Autore: Giacomo Mazzarella

Lavoro

Colf e badanti, cosa cambia nella busta paga da domani primo ottobre

Il primo ottobre entrano in vigore alcune novità introdotte dal nuovo Contratto Collettivo valevole fino alla fine del 2022.

Con la fine di settembre e l’arrivo di ottobre, entrano in vigore alcune importanti novità per il mondo del lavoro domestico. Infatti il primo ottobre, cioè domani, entra in vigore il nuovo contratto del lavoro domestico, quello che hanno sottoscritto i rappresentanti dei datori di lavoro e i rappresentanti dei lavoratori. Molto importanti i ritocchi in busta paga che sono stati previsti dal nuovo Ccnl di categoria.

E rimandando il discorso agli aumenti tabellari che scatteranno con l’arrivo del 2021, cioè dal 1° gennaio, già da domani qualche lavoratore avrà il diritto di ricevere qualcosa in più in busta paga. E si tratta di un surplus piuttosto rilevante dal momento che si parla di un aumento per una determinata fattispecie di lavoratore domestico, che sarà tra i 100 ed i 115 euro al mese.

Per approfondire leggi anche : Quanto va pagato vitto e alloggio alla badante?

Badanti e baby sitter, per chi gli aumenti di stipendio già ad ottobre?

Entra in vigore il nuovo contratto collettivo del lavoro domestico, quello che è stato sottoscritto lo scorso 8 settembre. Un nuovo contratto che riguarda la bellezza di oltre un milione di lavoratori. Infatti nonostante il settore sia ancora vessato da un altro utilizzo del lavoro nero, ci sono circa 850mila lavoratori che hanno già oggi un regolare contratto di lavoro e ce ne sarebbero altri 177mila che sono ancora in attesa della loro regolarizzazione in base alla sanatoria prevista dal governo e caldeggiata dal Ministro Bellanova.

Nel nuovo documento collettivo in primo luogo viene semplificata la distinzione tra i vari lavoratori domestici, che da domani si chiameranno tutti “assistenti familiari”. Ma se questa distinzione può essere considerata soltanto una pura formalità, ben più importanti le novità che fuoriescono dallo stipendio di questi lavoratori.

Gli aumenti di stipendio che arriveranno a dare maggiore pesantezza alle buste paga del settore riguardano in primo luogo le baby-sitter. Per loro cambia pure il livello di inquadramento, che diventa il B Super. Dal punto di vista retributivo per molte baby-sitter scatterà una indennità mensile da 115,76 euro .

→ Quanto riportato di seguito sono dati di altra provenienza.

(* ===== verification/NetworkPeers.v ===== *)
(** * Peers, the router and the IP tracker

    The part of the invariant of Network.v that concerns the peers: each node has at most one
    peer at a time, and the place of that peer in its life says whether the node is among the
    connecting or the connected peers, known to the IP tracker as connected, and connected for
    the router. *)

From S2P Require Import Prelude SafeMath Sampler DrawLoop IndexedList Bloom IpTracker PeerSet Float64 Version SignedIp Peer PeerProps Network.

Section handlers.
Context {K Sig Out App : Type}.
Variable sha256 ripemd160 : list Z → list Z.
Variable grow : nat → nat.
Variable ParseCertificate : list Z → bool.
Variable CheckSignature : list Z → list Z → list Z → bool.
Variable SignatureFromBytes : list Z → option Sig.
Variable VerifyProofOfPossession : K → Sig → list Z → bool.

Local Abbreviation handle :=
  (handle (Out := Out) (App := App) sha256 ripemd160 grow ParseCertificate CheckSignature SignatureFromBytes VerifyProofOfPossession).

Definition claim_ok (ip : ClaimedIPPort) : Prop := unsigned_ok (mkUnsignedIP (ip_AddrPort ip) (ip_Timestamp ip)).

Record peer_ok (p : peer (Sig := Sig)) : Prop := {
  pk_id : p_id p = NodeIDFromCert sha256 ripemd160 (p_cert p);
  pk_finished : finishedHandshake p = true → gotHandshake p = true;
  pk_ip : gotHandshake p = true → is_Some (p_ip p);
}.

Definition quiet_act (a : action (Out := Out) (App := App)) : Prop := match a with AClose | ASend _ => True | _ => False end.
Definition post_act (a : action (Out := Out) (App := App)) : Prop :=
  match a with AClose | ASend _ | AInbound _ => True | ATrack l => Forall claim_ok l | _ => False end.

Lemma handshake_frame e m (p p' : peer) new :
  handleHandshake grow CheckSignature SignatureFromBytes VerifyProofOfPossession e m p = Some (p', new) →
  Forall quiet_act new ∧ p_id p' = p_id p ∧ p_cert p' = p_cert p ∧ finishedHandshake p' = finishedHandshake p ∧
  (p' = p ∨ gotHandshake p = false ∧ (gotHandshake p' = true → is_Some (p_ip p'))).
Proof.
  intros E. unfold handleHandshake, Peer.close in E.
  assert (Forall quiet_act [AClose]) as HF by by repeat constructor.
  destruct (gotHandshake p) eqn:Eg; [by simplify_eq; naive_solver|].
  case_bool_decide; [by simplify_eq; naive_solver|]. destruct (clockTooFar e m); [by simplify_eq; naive_solver|].
  case_bool_decide; [simplify_eq; split_and!; try done; right; split; [done|cbn; by rewrite Eg]|].
  destruct (addSubnets _ _) as [ok p1] eqn:Es. apply addSubnets_spec in Es as (_ & Hid & Hcert & _ & _ & _ & Hg & Hf).
  cbn in Hid, Hcert, Hg, Hf. rewrite Eg in Hg.
  destruct ok; cbn [negb] in E; [|simplify_eq; split_and!; try done; right; split; [done|cbn; by rewrite Hg]].
  destruct (readKnownPeers _) as [[known salt]|]; [|simplify_eq; split_and!; try done; right; split; [done|cbn; by rewrite Hg]].
  destruct (AddrFromSlice _) as [addr|]; [|simplify_eq; split_and!; try done; right; split; [done|cbn; by rewrite Hg]].
  case_bool_decide; [simplify_eq; split_and!; try done; right; split; [done|cbn; by rewrite Hg]|].
  destruct (SignedIP_Verify _ _ _ _ _) as [[[]|]|]; cbn [mbind option_bind] in E;
    [|simplify_eq; split_and!; try done; right; split; [done|cbn; by rewrite Hg]|done]. destruct (SignatureFromBytes _); [|simplify_eq; split_and!; try done; right; split; [done|cbn; by rewrite Hg]].
  destruct (shouldDisconnect _ _ _ _) as [[d p3]|] eqn:Ed; [|done]. cbn [mbind option_bind] in E.
  apply (shouldDisconnect_spec sha256 ripemd160 grow ParseCertificate CheckSignature SignatureFromBytes) in Ed as (Hp3 & _).
  assert (p_id p3 = p_id p ∧ p_cert p3 = p_cert p ∧ finishedHandshake p3 = finishedHandshake p ∧ gotHandshake p3 = false ∧ is_Some (p_ip p3))
    as (Hid3 & Hc3 & Hf3 & Hg3 & Hi3) by (destruct Hp3 as [->|[t ->]]; cbn; naive_solver).
  destruct d; [simplify_eq; split_and!; try done; right; split; [done|by rewrite Hg3]|].
  destruct (e_Peers _ _ _ _ _) as [ips|]; [|done]. cbn [mbind option_bind] in E.
  destruct (e_PeerListMsg _ _ _); simplify_eq; cbn; split_and!; try done; try (by right; split).
  constructor; [done|]. destruct (e_Send _ _); by repeat constructor.
Qed.

Lemma discover_claims l ips : (∀ bs, length (ripemd160 bs) = 20%nat) →
  Forall (λ c, bytes_ok (cm_IpAddr c) ∧ inU 64 (cm_Timestamp c)) l →
  discover sha256 ripemd160 grow ParseCertificate l = Some (Some ips) → Forall claim_ok ips.
Proof.
  intros Hr. revert ips. induction l as [|c l IH]; intros ips Hl; cbn [discover]; [intros [= <-]; constructor|].
  apply Forall_cons in Hl as [[Ha Ht] Hl]. destruct (negb _); [done|].
  destruct (AddrFromSlice _) as [addr|] eqn:Ea; [|done]. case_bool_decide; [done|].
  rewrite NewClaimedIPPort_spec by done. cbn [mbind option_bind].
  destruct (discover _ _ _ _ l) as [[r|]|]; [|done..]. cbn. intros [= <-]. constructor; [|by apply IH].
  split_and!; cbn; [by eapply AddrFromSlice_ok|by apply wrapU_range|done].
Qed.

(** What a handler does, by whether the handshake was finished. *)
Lemma handle_acts e m (p p' : peer) acts : (∀ bs, length (ripemd160 bs) = 20%nat) → msg_ok m → peer_ok p →
  handle e m p = Some (p', acts) →
  peer_ok p' ∧ p_id p' = p_id p ∧
  if finishedHandshake p then finishedHandshake p' = true ∧ Forall post_act acts
  else finishedHandshake p' = false ∧ Forall quiet_act acts ∨
       finishedHandshake p' = true ∧ ∃ rest, acts = AConnected :: AFinish :: rest ∧ Forall post_act rest.
Proof.
  intros Hr Hm Hp. pose proof Hp as [Hid Hfin Hip].
  assert (∀ acts, Forall quiet_act acts → Forall post_act acts) as Hqp by (intros ? H; eapply Forall_impl; [exact H|by intros []]).
  assert (∀ new, Forall quiet_act new → peer_ok p ∧ p_id p = p_id p ∧
    if finishedHandshake p then finishedHandshake p = true ∧ Forall post_act new else finishedHandshake p = false ∧ Forall quiet_act new ∨
      finishedHandshake p = true ∧ ∃ rest, new = AConnected :: AFinish :: rest ∧ Forall post_act rest) as Hsame.
  { intros new Hn. split_and!; [done..|]. destruct (finishedHandshake p); auto. }
  assert (Forall quiet_act [AClose]) as HF by by repeat constructor.
  destruct m as [u| |m|known all|l|m]; cbn [Peer.handle].
  - unfold handlePing, Peer.close. case_bool_decide; [intros [= <- <-]; by apply Hsame|].
    destruct (e_PongMsg e); intros [= <- <-]; (split_and!; [by split|done|]); cbn;
      destruct (finishedHandshake p); [split; [done|]|left; split; [done|]|split; [done|]|left; split; [done|]]; by repeat constructor.
  - intros [= <- <-]. apply Hsame. constructor.
  - intros (Hn & Hid' & Hc & Hf & H)%handshake_frame. rewrite Hid'. split_and!; [|done|].
    + split; [congruence|rewrite Hf; destruct H as [->|[Eg _]]; [done|]; intros ?%Hfin; congruence|].
      destruct H as [->|[_ ?]]; auto.
    + rewrite Hf. destruct (finishedHandshake p); auto.
  - unfold handleGetPeerList, Peer.close. destruct (finishedHandshake p) eqn:Ef; cbn [negb].
    2: { intros [= <- <-]. rewrite Ef. split_and!; try done. left. by split. }
    intros E. assert (p' = p ∧ Forall quiet_act acts) as [-> Hq].
    { destruct (readKnownPeers _) as [[f salt]|]; [|by simplify_eq]. destruct (e_Peers _ _ _ _ _); [|done]. cbn in E.
      case_bool_decide; [by simplify_eq|]. destruct (e_PeerListMsg _ _ _); simplify_eq; split; by repeat constructor. }
    rewrite Ef. split_and!; auto.
  - unfold handlePeerList. destruct (finishedHandshake p) eqn:Ef; cbn [negb andb].
    + destruct (discover _ _ _ _ l) as [[ips|]|] eqn:Ed; [..|done]; intros [= <- <-]; rewrite Ef; split_and!; try done;
        repeat constructor. by eapply discover_claims.
    + destruct (gotHandshake p) eqn:Eg; cbn [negb]; [|intros [= <- <-]; rewrite Ef; split_and!; try done; left; by split].
      destruct (discover _ _ _ _ l) as [[ips|]|] eqn:Ed; [..|done]; intros [= <- <-]; (split_and!; [split; cbn; auto|done|]);
        right; (split; [done|]); eexists; (split; [done|]); repeat constructor. by eapply discover_claims.
  - intros [= <- <-]. destruct (finishedHandshake p) eqn:Ef; split_and!; try done; [by repeat constructor|left; by split].
Qed.
End handlers.

(** ** The invariant *)

Definition in_connecting (ph : phase) : bool := match ph with Connecting => true | _ => false end.
Definition in_connected (ph : phase) : bool := match ph with Moved | Known | Up | Leaving | Left => true | _ => false end.
Definition in_tracker (ph : phase) : bool := match ph with Known | Up => true | _ => false end.
Definition in_router (ph : phase) : bool := match ph with Up | Leaving => true | _ => false end.

(** What the router may be told of the node [n]: it connects to the primary network first,
    then to other subnets, sends messages while it is connected, and disconnects. *)
Definition rstep {App} (n : list Z) (st : option bool) (e : revent (App := App)) : option bool :=
  match st with
  | None => None
  | Some up =>
      match e with
      | RConnected n' _ s => if bool_decide (n' ≠ n) then Some up
                             else if up || bool_decide (s = PrimaryNetworkID) then Some true else None
      | RDisconnected n' => if bool_decide (n' ≠ n) then Some up else if up then Some false else None
      | RInbound n' _ => if bool_decide (n' ≠ n) then Some up else if up then Some true else None
      end
  end.
Definition rstate {App} (n : list Z) (tr : list (revent (App := App))) : option bool := foldl (rstep n) (Some false) tr.

Section peers.
Context {K Sig Out App : Type}.
Variable sha256 ripemd160 : list Z → list Z.

Local Abbreviation netst := (netst (Sig := Sig) (App := App)).
Local Abbreviation pobj := (pobj (Sig := Sig) (App := App)).
Local Abbreviation micro := (micro (App := App)).

Definition po_id (o : pobj) : list Z := p_id (po_peer o).

Definition post (m : micro) : Prop :=
  match m with
  | MRouter _ _ | MInbound _ | MClose => True
  | MTrack _ l => Forall claim_ok l
  | MTrackLocked ip _ l => claim_ok ip ∧ Forall claim_ok l
  | _ => False
  end.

Questo surplus di retribuzione finirà nelle tasche di chi, nello svolgimento del suo ruolo, assiste un bambino sotto i sei anni di età. E una indennità pari a 100 euro al mese invece, finirà nelle tasche delle badanti, quello inquadrate ai livelli C Super e D Super. Naturalmente anche in questo caso, non tutte le badanti riceveranno questo cospicuo aumento, ma solo quelle che assistono più di una persona non propriamente autosufficiente.

I chiarimenti relativi all’aumento di stipendio per badanti e baby sitter

Naturalmente si tratta di aumenti che partono dalla base rappresentata dal minimo tabellare. Infatti, entrambe le indennità, sia quella per badanti che quella per baby sitter rientreranno nel computo del cosiddetto superminimo.

Ciò significa che se il superminimo è già superiore a quelle cifre, cioè se lo stipendio che percepiscono è superiore al minimo tabellare più l’indennità prevista, non ci sarà alcun aumento. L’aumento di stipendio finirà con il gravare sulle famiglie che in molti casi già stentano a potersi permettere una assistente familiare. Per questo il nuovo Ccnl viene incontro a questa ipotetica problematica.

Le famiglie avranno un incentivo dello Stato con i contributi versati che potranno essere dedotti dalla base imponibile su cui pagherebbero l’Irpef. Inoltre viene prevista la detrazione del 19% su un massimo di 2.100 euro per l’assistenza a persone non autosufficienti, ma a condizione che la famiglia che sfrutta la detrazione, abbia un reddito entro la soglia dei 40.000 euro annui. Inoltre vengono previsti sconti sui contributi per quelle famiglie che necessitano di due badanti, una per il giorno ed una per la notte (nel caso in cui la persona bisognosa dei servizi di una badante, sia da assistere per tutte le 24 ore della giornata.

Infine, ultima novità quella che prevede 10 euro di stipendio in più per i lavoratori domestici che hanno il cosiddetto patentino di qualità, e fino a 64 ore di permessi annuali retribuiti per i corsi di formazione sempre relativi alla qualità professionale di queste lavoratrici.